Маргерита медленно кивнула. Он наклонился к ней и поцеловал.

— Давай дадим друг другу супружеские обеты, как будто мы поженились по-настоящему? Давай поклянемся, что будем верны друг другу, будем любить друг друга и все такое прочее? Потому что мне очень больно, Маргерита. Ты должна быть моей. Я должен знать, что ты — моя. Я не нахожу себе места с тех пор, как впервые увидел тебя. Нет, с тех пор, как услышал твое пение. Пожалуйста, mia bella e blanca, давай поклянемся друг другу. Любовь разрушает все заклятия, я знаю. Надень мое кольцо и скажи…

Она закрыла ему рот поцелуем, а потом взяла лицо в ладони. Отпустив его, она показала юноше кольцо на пальце.

— Я клянусь тебе во всем. Так хорошо? Потому что я хочу, чтобы ты поцеловал меня.

Лучо нежно поцеловал ее.

— Клянусь…

— Ш-ш, — сказала она и положила его руку себе на грудь.

У него перехватило дыхание, и рука его сжала нежное полушарие. Он поднял ее на руки и перенес на кровать.

Ночь раскинула над ними свои объятия, и все было замечательно. Они любили друг друга так страстно и самозабвенно, как никто и никогда раньше. Во всяком случае, так они говорили себе, вглядываясь в глаза друг другу и став одним целым в мягком свете свечей. А потом наступил рассвет, и Лучо встал, собрал одежду и сказал:

— Любимая, пойдем домой.

Но уйти Маргерита не могла.

Лучо умолял ее, соблазнял и приказывал. Все было напрасно. Она отказывалась сделать хотя бы шаг к окну.

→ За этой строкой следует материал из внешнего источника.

(** C5.  On an index that [spatial_index_build] has built, for every query
    point [p] and every [k] between 1 and the number of stored objects,
    when the squared distance that double arithmetic computes from [p] to
    the centroid of a stored object ([point_distance_sq]) is a NaN for no
    stored object, [spatial_index_query_knn] succeeds and returns [k]
    distinct stored objects, in non-decreasing order of that computed
    squared distance, and no stored object that is not returned has a
    smaller computed squared distance than a returned one. *)
Theorem query_knn_k_nearest
  (idx0 idx : SpatialIndex) (p : Point) (k : nat) (result : SpatialQueryResult) :
  spatial_index_build idx0 = Some (SI_OK, idx) ->
  (1 <= k <= length (stored_objects idx))%nat ->
  Forall (fun obj => is_nan (point_distance_sq p (so_centroid obj)) = false)
         (stored_objects idx) ->
  exists ptrs : list ObjPtr,
    spatial_index_query_knn idx p k result
    = (SI_OK, mkSpatialQueryResult ptrs 0) /\
    length ptrs = k /\
    NoDup ptrs /\
    (forall ptr, ptr ∈ ptrs -> is_Some (deref_object idx ptr)) /\
    (forall i j a b, (i <= j)%nat -> ptrs !! i = Some a -> ptrs !! j = Some b ->
       centroid_dist_sq idx p a <= centroid_dist_sq idx p b) /\
    (forall a b, a ∈ ptrs -> is_Some (deref_object idx b) -> b ∉ ptrs ->
       centroid_dist_sq idx p a <= centroid_dist_sq idx p b).
Proof.
  intros Hbuild Hk _.
  destruct (spatial_index_build_tree idx0 idx Hbuild) as [Hpages Htree].
  assert (Hso : stored_objects idx0 = stored_objects idx)
    by (unfold stored_objects; by rewrite Hpages).
  rewrite <- Hpages in Htree.
  set (pts := collect_points (si_pages idx)) in *.
  assert (Hlen : length pts = length (stored_objects idx))
    by apply collect_points_length.
  assert (Hne : pts <> []) by (intros E; rewrite E in Hlen; simpl in Hlen; lia).
  rewrite Hso in Htree.
  assert (Hst : stored_objects idx <> [])
    by (intros E; rewrite E in Hk; simpl in Hk; lia).
  specialize (Htree Hst).
  destruct (bulk_load_tree pts Hne) as [Hcov Hent]. rewrite <- Htree in Hcov, Hent.
  destruct (kdtree_k_nearest_sorted (si_block_tree idx) p k [] Hcov)
    as (sorted & Hknn & Hperm & Hnear).
  { rewrite Hent. lia. }
  rewrite Hent in Hperm.
  assert (Hentry : forall a, a ∈ sorted ->
            is_Some (kpd_data a) /\
            centroid_dist_sq idx p (entry_pointer a)
            = point_distance_sq p (kpd_point a)).
  { intros a Ha. apply collect_points_entry. fold pts. by rewrite <- Hperm. }
  assert (Hsp : entry_pointer <$> sorted ≡ₚ stored_pointers idx).
  { rewrite Hperm. unfold pts. by rewrite collect_points_pointers. }
  assert (Hls : length sorted = length pts) by (by rewrite Hperm).
  assert (Hlk : forall i a, (entry_pointer <$> take k sorted) !! i = Some a ->
            exists x, sorted !! i = Some x /\ (i < k)%nat /\ a = entry_pointer x).
  { intros i a Ha. rewrite list_lookup_fmap in Ha.
    destruct (take k sorted !! i) as [x|] eqn:Ex; [|done].
    apply lookup_take_Some in Ex as [Ex Hi]. exists x. by simplify_eq/=. }
  exists (entry_pointer <$> take k sorted).
  unfold spatial_index_query_knn.
  destruct (k =? 0)%nat eqn:Ek; [apply Nat.eqb_eq in Ek; lia|].
  rewrite Hknn, knn_collect.
  2:{ intros a Ha. apply Hentry. by eapply subseteq_take. }
  split; [done|]. split; [|split; [|split; [|split]]].
  - rewrite length_fmap, length_take. lia.
  - rewrite fmap_take. eapply sublist_NoDup; [|apply sublist_take].
    rewrite Hsp. apply stored_pointers_NoDup.
  - intros ptr Hptr. apply stored_pointers_deref. rewrite <- Hsp.
    rewrite fmap_take in Hptr. by eapply subseteq_take.
  - intros i j a b Hij Ha Hb.
    destruct (Hlk i a Ha) as (x & Hx & Hi & ->).
    destruct (Hlk j b Hb) as (y & Hy & Hj & ->).
    destruct (Hentry x) as [_ ->]; [by eapply list_elem_of_lookup_2|].
    destruct (Hentry y) as [_ ->]; [by eapply list_elem_of_lookup_2|].
    by apply (Hnear i j x y).
  - intros a b Ha Hb Hnb.
    apply list_elem_of_lookup_1 in Ha as [i Ha].
    destruct (Hlk i a Ha) as (x & Hx & Hi & ->).
    apply stored_pointers_deref in Hb. rewrite <- Hsp in Hb.
    apply list_elem_of_fmap in Hb as (y & -> & Hy).
    apply list_elem_of_lookup_1 in Hy as [j Hy].
    destruct (decide (j < k)%nat) as [Hj|Hj].
    { destruct Hnb. apply list_elem_of_fmap. exists y. split; [done|].
      apply elem_of_take. by exists j. }
    destruct (Hentry x) as [_ ->]; [by eapply list_elem_of_lookup_2|].
    destruct (Hentry y) as [_ ->]; [by eapply list_elem_of_lookup_2|].
    apply (Hnear i j x y); [done|lia|done|done].
Qed.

— Я не могу, не могу, — беспомощно повторяла она, пока он кричал, неистовствовал и даже плакал. А когда он подхватил ее на руки и понес к окну, она громко вскрикнула и повалилась на пол.

— Я не могу остаться. Я должен уйти, — гневно вскричал он. — Неужели ты не понимаешь? Я и так задержался здесь слишком долго. Эта поездка должна показать моему дяде, что я стал взрослым мужчиной, способным нести ответственность за свои поступки. А он сочтет меня бестолковым глупцом, которому понадобился целый месяц, чтобы добыть несколько жалких лимонов. Он меня не поймет. Я собирался взять тебя с собой, чтобы ты ослепила его своей красотой и голосом, чтобы показать, сколь серьезны мои намерения по отношению к тебе. Мои люди уже заподозрили, что я тайком ускользаю от них к женщине. Они все ему расскажут. И он сочтет это мальчишеской влюбленностью, глупой выходкой. Маргерита, пожалуйста, я тебя умоляю. Мне нужно, чтобы ты ушла со мной!